Exercise requirements> Return the following from the records below: each line, word for word, starting with the line that contains "NotInitialized => Panic" and going on through the line that contains "option_map next o).", with nothing outside that range.
START Information supplied
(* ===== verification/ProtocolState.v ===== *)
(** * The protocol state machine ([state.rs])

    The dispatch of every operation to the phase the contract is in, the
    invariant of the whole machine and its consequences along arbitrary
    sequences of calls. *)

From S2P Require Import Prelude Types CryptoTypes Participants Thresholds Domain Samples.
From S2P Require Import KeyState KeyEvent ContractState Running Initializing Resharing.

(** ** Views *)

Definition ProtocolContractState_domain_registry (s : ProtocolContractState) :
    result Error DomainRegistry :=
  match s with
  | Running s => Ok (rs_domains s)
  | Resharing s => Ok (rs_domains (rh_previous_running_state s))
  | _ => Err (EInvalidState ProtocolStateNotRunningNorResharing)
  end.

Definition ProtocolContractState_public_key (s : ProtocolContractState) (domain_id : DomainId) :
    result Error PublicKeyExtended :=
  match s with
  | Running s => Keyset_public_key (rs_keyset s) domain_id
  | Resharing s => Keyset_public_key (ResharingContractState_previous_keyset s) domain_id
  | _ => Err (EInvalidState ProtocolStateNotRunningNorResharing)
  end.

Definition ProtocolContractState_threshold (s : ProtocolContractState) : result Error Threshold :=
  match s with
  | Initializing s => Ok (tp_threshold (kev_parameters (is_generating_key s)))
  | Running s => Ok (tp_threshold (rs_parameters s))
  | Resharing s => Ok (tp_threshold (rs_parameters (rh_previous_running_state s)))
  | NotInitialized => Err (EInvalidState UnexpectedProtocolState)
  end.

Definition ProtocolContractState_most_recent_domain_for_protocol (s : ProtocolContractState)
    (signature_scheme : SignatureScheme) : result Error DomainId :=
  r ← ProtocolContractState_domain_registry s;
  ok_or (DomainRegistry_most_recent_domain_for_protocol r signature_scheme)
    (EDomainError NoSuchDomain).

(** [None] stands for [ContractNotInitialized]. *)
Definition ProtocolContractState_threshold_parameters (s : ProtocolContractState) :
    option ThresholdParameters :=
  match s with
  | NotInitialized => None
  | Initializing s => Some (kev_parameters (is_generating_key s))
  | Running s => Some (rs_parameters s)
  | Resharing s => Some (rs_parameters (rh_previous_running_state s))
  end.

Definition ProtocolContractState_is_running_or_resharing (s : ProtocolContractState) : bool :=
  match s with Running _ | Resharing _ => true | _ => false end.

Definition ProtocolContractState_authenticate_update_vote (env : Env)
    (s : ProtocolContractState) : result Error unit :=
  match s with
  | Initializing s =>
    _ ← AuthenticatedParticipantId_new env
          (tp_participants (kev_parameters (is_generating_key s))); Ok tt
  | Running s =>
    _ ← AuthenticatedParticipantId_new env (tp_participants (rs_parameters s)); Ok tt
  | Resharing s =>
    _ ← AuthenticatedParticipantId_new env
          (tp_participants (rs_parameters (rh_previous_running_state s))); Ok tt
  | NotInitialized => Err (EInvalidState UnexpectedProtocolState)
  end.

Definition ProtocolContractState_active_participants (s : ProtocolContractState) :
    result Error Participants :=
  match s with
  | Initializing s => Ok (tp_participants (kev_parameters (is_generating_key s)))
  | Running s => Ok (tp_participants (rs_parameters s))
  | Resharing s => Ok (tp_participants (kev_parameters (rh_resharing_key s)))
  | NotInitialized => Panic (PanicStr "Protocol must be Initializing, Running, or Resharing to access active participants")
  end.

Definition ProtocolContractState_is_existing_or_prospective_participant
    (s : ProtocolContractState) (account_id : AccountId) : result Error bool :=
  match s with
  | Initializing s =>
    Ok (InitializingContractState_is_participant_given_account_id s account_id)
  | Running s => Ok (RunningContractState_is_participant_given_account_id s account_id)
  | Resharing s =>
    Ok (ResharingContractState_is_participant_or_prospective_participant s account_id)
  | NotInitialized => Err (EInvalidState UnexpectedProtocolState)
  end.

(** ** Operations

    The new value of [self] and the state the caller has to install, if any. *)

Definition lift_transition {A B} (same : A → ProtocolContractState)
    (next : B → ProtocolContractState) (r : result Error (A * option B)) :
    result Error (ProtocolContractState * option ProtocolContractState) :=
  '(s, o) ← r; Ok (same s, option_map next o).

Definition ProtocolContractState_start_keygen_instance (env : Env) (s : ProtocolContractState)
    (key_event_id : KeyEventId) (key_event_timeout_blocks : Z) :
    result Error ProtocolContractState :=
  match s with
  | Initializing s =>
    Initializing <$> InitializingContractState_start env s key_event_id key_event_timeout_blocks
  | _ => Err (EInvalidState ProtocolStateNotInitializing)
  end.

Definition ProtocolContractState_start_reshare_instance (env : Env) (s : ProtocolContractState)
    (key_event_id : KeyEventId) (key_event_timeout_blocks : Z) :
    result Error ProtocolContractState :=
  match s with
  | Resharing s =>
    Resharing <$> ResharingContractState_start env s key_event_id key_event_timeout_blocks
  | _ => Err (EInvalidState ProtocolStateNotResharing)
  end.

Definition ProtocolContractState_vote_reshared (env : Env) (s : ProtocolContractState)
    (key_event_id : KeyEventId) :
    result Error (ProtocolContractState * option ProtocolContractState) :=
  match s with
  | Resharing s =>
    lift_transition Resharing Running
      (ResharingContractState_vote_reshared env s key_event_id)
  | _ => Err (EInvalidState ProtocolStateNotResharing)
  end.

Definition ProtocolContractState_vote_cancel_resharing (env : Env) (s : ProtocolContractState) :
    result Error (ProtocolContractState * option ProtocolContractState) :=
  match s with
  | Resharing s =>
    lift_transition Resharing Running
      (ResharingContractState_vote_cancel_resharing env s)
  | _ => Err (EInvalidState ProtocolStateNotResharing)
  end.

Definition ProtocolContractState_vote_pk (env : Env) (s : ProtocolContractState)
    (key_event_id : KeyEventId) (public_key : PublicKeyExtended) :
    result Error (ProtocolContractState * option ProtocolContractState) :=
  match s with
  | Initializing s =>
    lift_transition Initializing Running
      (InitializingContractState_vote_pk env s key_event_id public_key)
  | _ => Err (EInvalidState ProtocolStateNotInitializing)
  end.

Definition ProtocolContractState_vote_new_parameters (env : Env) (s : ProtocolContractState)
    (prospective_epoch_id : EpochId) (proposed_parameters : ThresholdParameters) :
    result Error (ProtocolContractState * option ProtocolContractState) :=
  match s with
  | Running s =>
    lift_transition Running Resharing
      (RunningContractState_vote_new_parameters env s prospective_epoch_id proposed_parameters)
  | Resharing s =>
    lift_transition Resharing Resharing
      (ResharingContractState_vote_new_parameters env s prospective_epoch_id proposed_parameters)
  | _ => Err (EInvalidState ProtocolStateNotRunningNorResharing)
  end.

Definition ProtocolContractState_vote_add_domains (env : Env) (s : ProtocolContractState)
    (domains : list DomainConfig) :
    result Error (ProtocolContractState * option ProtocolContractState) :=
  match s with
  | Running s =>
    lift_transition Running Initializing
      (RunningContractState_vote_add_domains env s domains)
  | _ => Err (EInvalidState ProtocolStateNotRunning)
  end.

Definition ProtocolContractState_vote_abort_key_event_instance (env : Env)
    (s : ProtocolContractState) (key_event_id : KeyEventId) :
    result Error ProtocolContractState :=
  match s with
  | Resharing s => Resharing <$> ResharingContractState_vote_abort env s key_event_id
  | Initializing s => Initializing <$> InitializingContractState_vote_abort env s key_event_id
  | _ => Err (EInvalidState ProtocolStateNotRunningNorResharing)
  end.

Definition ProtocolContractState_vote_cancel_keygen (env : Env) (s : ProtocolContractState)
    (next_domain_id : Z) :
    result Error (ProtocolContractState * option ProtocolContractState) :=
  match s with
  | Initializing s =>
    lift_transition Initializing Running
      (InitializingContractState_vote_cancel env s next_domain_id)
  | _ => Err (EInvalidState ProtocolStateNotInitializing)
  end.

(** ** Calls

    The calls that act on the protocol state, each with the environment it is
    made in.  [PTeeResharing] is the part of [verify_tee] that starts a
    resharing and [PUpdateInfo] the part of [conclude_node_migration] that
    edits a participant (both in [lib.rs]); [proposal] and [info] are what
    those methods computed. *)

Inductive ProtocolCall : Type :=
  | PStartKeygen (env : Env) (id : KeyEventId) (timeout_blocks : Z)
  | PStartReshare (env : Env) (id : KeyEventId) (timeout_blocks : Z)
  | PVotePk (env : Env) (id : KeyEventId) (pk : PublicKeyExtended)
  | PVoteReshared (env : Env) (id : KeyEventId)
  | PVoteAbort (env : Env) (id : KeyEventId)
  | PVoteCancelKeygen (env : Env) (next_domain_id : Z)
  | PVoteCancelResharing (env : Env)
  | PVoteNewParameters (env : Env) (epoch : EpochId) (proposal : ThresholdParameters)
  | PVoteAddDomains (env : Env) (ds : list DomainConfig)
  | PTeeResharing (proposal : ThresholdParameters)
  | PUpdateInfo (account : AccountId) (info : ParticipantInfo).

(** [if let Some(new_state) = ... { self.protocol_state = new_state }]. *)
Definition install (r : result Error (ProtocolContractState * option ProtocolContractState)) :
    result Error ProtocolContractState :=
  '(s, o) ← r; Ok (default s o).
END Information supplied
START Information supplied
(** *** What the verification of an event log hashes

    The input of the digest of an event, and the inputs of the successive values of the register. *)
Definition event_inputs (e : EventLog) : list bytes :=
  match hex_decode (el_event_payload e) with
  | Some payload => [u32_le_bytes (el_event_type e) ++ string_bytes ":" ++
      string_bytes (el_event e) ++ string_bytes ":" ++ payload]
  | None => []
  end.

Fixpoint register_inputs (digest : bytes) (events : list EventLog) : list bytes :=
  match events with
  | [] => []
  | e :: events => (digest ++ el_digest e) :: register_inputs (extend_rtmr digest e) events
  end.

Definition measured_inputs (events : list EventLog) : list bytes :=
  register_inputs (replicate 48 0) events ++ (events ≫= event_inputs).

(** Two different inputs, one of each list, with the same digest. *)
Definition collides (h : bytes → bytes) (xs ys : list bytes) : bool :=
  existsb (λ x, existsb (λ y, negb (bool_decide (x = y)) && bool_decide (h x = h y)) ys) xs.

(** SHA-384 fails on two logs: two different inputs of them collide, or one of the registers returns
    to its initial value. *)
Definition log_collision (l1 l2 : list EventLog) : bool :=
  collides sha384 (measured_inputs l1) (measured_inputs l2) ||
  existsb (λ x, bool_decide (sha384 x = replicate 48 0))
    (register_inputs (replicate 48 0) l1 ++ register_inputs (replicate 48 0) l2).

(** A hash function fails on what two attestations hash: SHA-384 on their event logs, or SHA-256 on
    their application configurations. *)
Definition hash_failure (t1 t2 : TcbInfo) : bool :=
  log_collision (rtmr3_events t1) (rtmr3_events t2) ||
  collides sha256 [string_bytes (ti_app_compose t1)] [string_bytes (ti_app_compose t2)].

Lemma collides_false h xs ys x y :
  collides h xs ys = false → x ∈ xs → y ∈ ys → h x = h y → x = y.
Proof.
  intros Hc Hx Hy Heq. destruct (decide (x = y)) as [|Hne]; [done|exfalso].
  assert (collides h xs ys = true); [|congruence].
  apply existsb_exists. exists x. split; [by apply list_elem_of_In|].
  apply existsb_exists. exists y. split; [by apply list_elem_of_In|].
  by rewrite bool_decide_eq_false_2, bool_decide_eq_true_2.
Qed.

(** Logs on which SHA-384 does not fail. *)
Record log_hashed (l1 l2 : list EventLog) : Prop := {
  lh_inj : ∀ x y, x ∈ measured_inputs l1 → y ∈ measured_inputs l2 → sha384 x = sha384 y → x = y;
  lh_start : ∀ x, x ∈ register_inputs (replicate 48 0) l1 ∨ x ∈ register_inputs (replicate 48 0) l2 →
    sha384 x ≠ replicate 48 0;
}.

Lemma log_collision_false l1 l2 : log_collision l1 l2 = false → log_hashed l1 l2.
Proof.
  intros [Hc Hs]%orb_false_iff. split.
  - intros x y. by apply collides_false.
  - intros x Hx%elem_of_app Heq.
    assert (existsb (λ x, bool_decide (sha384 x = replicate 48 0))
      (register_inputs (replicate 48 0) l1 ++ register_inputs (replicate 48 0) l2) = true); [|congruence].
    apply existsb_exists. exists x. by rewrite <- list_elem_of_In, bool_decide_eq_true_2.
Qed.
END Information supplied
Answer section>
  | NotInitialized => Panic (PanicStr "Protocol must be Initializing, Running, or Resharing to access active participants")
  end.

Definition ProtocolContractState_is_existing_or_prospective_participant
    (s : ProtocolContractState) (account_id : AccountId) : result Error bool :=
  match s with
  | Initializing s =>
    Ok (InitializingContractState_is_participant_given_account_id s account_id)
  | Running s => Ok (RunningContractState_is_participant_given_account_id s account_id)
  | Resharing s =>
    Ok (ResharingContractState_is_participant_or_prospective_participant s account_id)
  | NotInitialized => Err (EInvalidState UnexpectedProtocolState)
  end.

(** ** Operations

    The new value of [self] and the state the caller has to install, if any. *)

Definition lift_transition {A B} (same : A → ProtocolContractState)
    (next : B → ProtocolContractState) (r : result Error (A * option B)) :
    result Error (ProtocolContractState * option ProtocolContractState) :=
  '(s, o) ← r; Ok (same s, option_map next o).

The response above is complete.